§ **Collected data**

Start of Block

(** [_failing_layers_from_report]; [report.get] raises on a report that
    is not a dict. *)
Definition _failing_layers_from_report (report : json) : result (list string) :=
  match report with
  | JObj r =>
      match lookup_key "layers" r with
      | Some (JObj layers) =>
          Ok (omap (fun kv =>
                      match snd kv with
                      | JObj data =>
                          let status :=
                            upper (py_str (default (JStr "") (lookup_key "status" data))) in
                          if existsb (String.eqb status) gate_fail_statuses
                          then Some (fst kv) else None
                      | _ => None
                      end) layers)
      | _ => Ok []
      end
  | _ => Raise AttributeError
  end.

Definition action_of (cls : string) : string :=
  if String.eqb cls "HARD_FAIL" then "emit_alert"
  else if String.eqb cls "SOFT_FAIL" then "retry"
  else "log_only".

(** The body of the loop of [_classify], on the pair
    [(hard_reasons, soft_reasons)]. *)
Definition classify_layer (policy : ClassificationPolicy)
    (acc : list string * list string) (kv : string * json)
  : list string * list string :=
  match snd kv with
  | JObj layer_data =>
      let layer_name := fst kv in
      let status := upper (py_str (default (JStr "UNKNOWN") (lookup_key "status" layer_data))) in
      let layer_key := lower layer_name in
      if decide (status ∈ hard_statuses policy) then
        (push (fst acc) (layer_name ++ ":" ++ status), snd acc)
      else if String.eqb status "DEGRADED" then
        if decide (layer_key ∈ hard_layers_on_degraded policy) then
          (push (fst acc) (layer_name ++ ":DEGRADED"), snd acc)
        else
          (fst acc, push (snd acc) (layer_name ++ ":DEGRADED"))
      else if decide (status ∈ soft_statuses policy) then
        (fst acc, push (snd acc) (layer_name ++ ":" ++ status))
      else acc
  | _ => acc
  end.

Definition nonempty {A} (l : list A) : bool :=
  match l with [] => false | _ => true end.

(** [_classify]: the classification, the action and the reasons. *)
Definition _classify (report : option json) (rc : Z) (policy : ClassificationPolicy)
  : result (string * string * list string) :=
  if rc =? 0 then Ok ("PASS", "log_only", [])
  else
    match report with
    | None =>
        let cls := treat_missing_report_as policy in
        Ok (cls, action_of cls, ["missing_or_unparseable_run_report"])
    | Some report =>
        bind (_failing_layers_from_report report) (fun failing_layers =>
          match report with
          | JObj r =>
              match lookup_key "layers" r with
              | Some (JObj layers) =>
                  let '(hard_reasons, soft_reasons) :=
                    fold_left (classify_layer policy) layers ([], []) in
                  if nonempty hard_reasons then
                    Ok ("HARD_FAIL", "emit_alert", hard_reasons)
                  else if nonempty failing_layers || nonempty soft_reasons then
                    Ok ("SOFT_FAIL", "retry",
                        if nonempty soft_reasons then soft_reasons else failing_layers)
                  else
                    Ok ("SOFT_FAIL", "retry", ["nonzero_rc_without_failing_layers"])
              | _ =>
                  let cls := treat_missing_layers_as policy in
                  Ok (cls, action_of cls, ["missing_layers_in_report"])
              end
          | _ =>
              let cls := treat_missing_layers_as policy in
              Ok (cls, action_of cls, ["missing_layers_in_report"])
          end)
    end.

(** The parsed command line of [main]; [out_root] is the folder
    already chosen when the option is empty. *)
Record args := {
  iterations : Z;
  interval_seconds : Z;
  max_retries : Z;
  emit_alerts : bool;
  policy_path : string;
  repo_root : string;
  ledger_path : string;
  nas_host : string;
  rating : option Z;
  offline : bool;
  gated : bool;
  out_root : string;
  dashboard : bool
}.

(** What surrounds one run of [main]: the outcome of [run_engine_once]
    at each iteration and attempt (return code, parsed report, lines of
    the stripped stderr), what is found at the policy path, the clock,
    and [int(v)] ([None] where it raises). *)
Record env := {
  run_engine_once : Z -> Z -> Z * option json * list string;
  policy_file : policy_source;
  utc_iso : Z -> Z -> string;
  py_int : json -> option Z
}.

(** What [main] does to the outside, in order: the runs of the engine,
    the lines appended to the summary log, the calls of [ledger.append]
    (layer, event type, payload), the alert files written, the sleeps and
    the dashboard run. The writes are taken to succeed. *)
Inductive effect :=
| EngineRun (out_dir : string)
| SummaryAppend (row : list (string * json))
| LedgerAppend (layer event_type : string) (data : list (string * json))
| AlertWrite (alert_path : string) (payload : list (string * json))
| Sleep (seconds : Z)
| Dashboard.

Definition iter_dir (a : args) (i attempt : Z) : string :=
  out_root a ++ "/iter_" ++ zero_pad 4 i ++ "/attempt_" ++ zero_pad 2 attempt.

(** The stability read from the report, when its score is a dict. *)
Definition stability_of (e : env) (report : list (string * json)) : option Z :=
  match lookup_key "score" report with
  | Some (JObj score) => py_int e (default JNull (lookup_key "stability" score))
  | _ => None
  end.

(** [xs[-n:]] for a positive [n]. *)
Definition last_n {A} (n : nat) (xs : list A) : list A :=
  skipn (length xs - n) xs.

End of Block

§ **Work request**
The full set of records above is to be printed again verbatim.

§ **Written response**
(** [_failing_layers_from_report]; [report.get] raises on a report that
    is not a dict. *)
Definition _failing_layers_from_report (report : json) : result (list string) :=
  match report with
  | JObj r =>
      match lookup_key "layers" r with
      | Some (JObj layers) =>
          Ok (omap (fun kv =>
                      match snd kv with
                      | JObj data =>
                          let status :=
                            upper (py_str (default (JStr "") (lookup_key "status" data))) in
                          if existsb (String.eqb status) gate_fail_statuses
                          then Some (fst kv) else None
                      | _ => None
                      end) layers)
      | _ => Ok []
      end
  | _ => Raise AttributeError
  end.

Definition action_of (cls : string) : string :=
  if String.eqb cls "HARD_FAIL" then "emit_alert"
  else if String.eqb cls "SOFT_FAIL" then "retry"
  else "log_only".

(** The body of the loop of [_classify], on the pair
    [(hard_reasons, soft_reasons)]. *)
Definition classify_layer (policy : ClassificationPolicy)
    (acc : list string * list string) (kv : string * json)
  : list string * list string :=
  match snd kv with
  | JObj layer_data =>
      let layer_name := fst kv in
      let status := upper (py_str (default (JStr "UNKNOWN") (lookup_key "status" layer_data))) in
      let layer_key := lower layer_name in
      if decide (status ∈ hard_statuses policy) then
        (push (fst acc) (layer_name ++ ":" ++ status), snd acc)
      else if String.eqb status "DEGRADED" then
        if decide (layer_key ∈ hard_layers_on_degraded policy) then
          (push (fst acc) (layer_name ++ ":DEGRADED"), snd acc)
        else
          (fst acc, push (snd acc) (layer_name ++ ":DEGRADED"))
      else if decide (status ∈ soft_statuses policy) then
        (fst acc, push (snd acc) (layer_name ++ ":" ++ status))
      else acc
  | _ => acc
  end.

Definition nonempty {A} (l : list A) : bool :=
  match l with [] => false | _ => true end.

(** [_classify]: the classification, the action and the reasons. *)
Definition _classify (report : option json) (rc : Z) (policy : ClassificationPolicy)
  : result (string * string * list string) :=
  if rc =? 0 then Ok ("PASS", "log_only", [])
  else
    match report with
    | None =>
        let cls := treat_missing_report_as policy in
        Ok (cls, action_of cls, ["missing_or_unparseable_run_report"])
    | Some report =>
        bind (_failing_layers_from_report report) (fun failing_layers =>
          match report with
          | JObj r =>
              match lookup_key "layers" r with
              | Some (JObj layers) =>
                  let '(hard_reasons, soft_reasons) :=
                    fold_left (classify_layer policy) layers ([], []) in
                  if nonempty hard_reasons then
                    Ok ("HARD_FAIL", "emit_alert", hard_reasons)
                  else if nonempty failing_layers || nonempty soft_reasons then
                    Ok ("SOFT_FAIL", "retry",
                        if nonempty soft_reasons then soft_reasons else failing_layers)
                  else
                    Ok ("SOFT_FAIL", "retry", ["nonzero_rc_without_failing_layers"])
              | _ =>
                  let cls := treat_missing_layers_as policy in
                  Ok (cls, action_of cls, ["missing_layers_in_report"])
              end
          | _ =>
              let cls := treat_missing_layers_as policy in
              Ok (cls, action_of cls, ["missing_layers_in_report"])
          end)
    end.

(** The parsed command line of [main]; [out_root] is the folder
    already chosen when the option is empty. *)
Record args := {
  iterations : Z;
  interval_seconds : Z;
  max_retries : Z;
  emit_alerts : bool;
  policy_path : string;
  repo_root : string;
  ledger_path : string;
  nas_host : string;
  rating : option Z;
  offline : bool;
  gated : bool;
  out_root : string;
  dashboard : bool
}.

(** What surrounds one run of [main]: the outcome of [run_engine_once]
    at each iteration and attempt (return code, parsed report, lines of
    the stripped stderr), what is found at the policy path, the clock,
    and [int(v)] ([None] where it raises). *)
Record env := {
  run_engine_once : Z -> Z -> Z * option json * list string;
  policy_file : policy_source;
  utc_iso : Z -> Z -> string;
  py_int : json -> option Z
}.

(** What [main] does to the outside, in order: the runs of the engine,
    the lines appended to the summary log, the calls of [ledger.append]
    (layer, event type, payload), the alert files written, the sleeps and
    the dashboard run. The writes are taken to succeed. *)
Inductive effect :=
| EngineRun (out_dir : string)
| SummaryAppend (row : list (string * json))
| LedgerAppend (layer event_type : string) (data : list (string * json))
| AlertWrite (alert_path : string) (payload : list (string * json))
| Sleep (seconds : Z)
| Dashboard.

Definition iter_dir (a : args) (i attempt : Z) : string :=
  out_root a ++ "/iter_" ++ zero_pad 4 i ++ "/attempt_" ++ zero_pad 2 attempt.

(** The stability read from the report, when its score is a dict. *)
Definition stability_of (e : env) (report : list (string * json)) : option Z :=
  match lookup_key "score" report with
  | Some (JObj score) => py_int e (default JNull (lookup_key "stability" score))
  | _ => None
  end.

(** [xs[-n:]] for a positive [n]. *)
Definition last_n {A} (n : nat) (xs : list A) : list A :=
  skipn (length xs - n) xs.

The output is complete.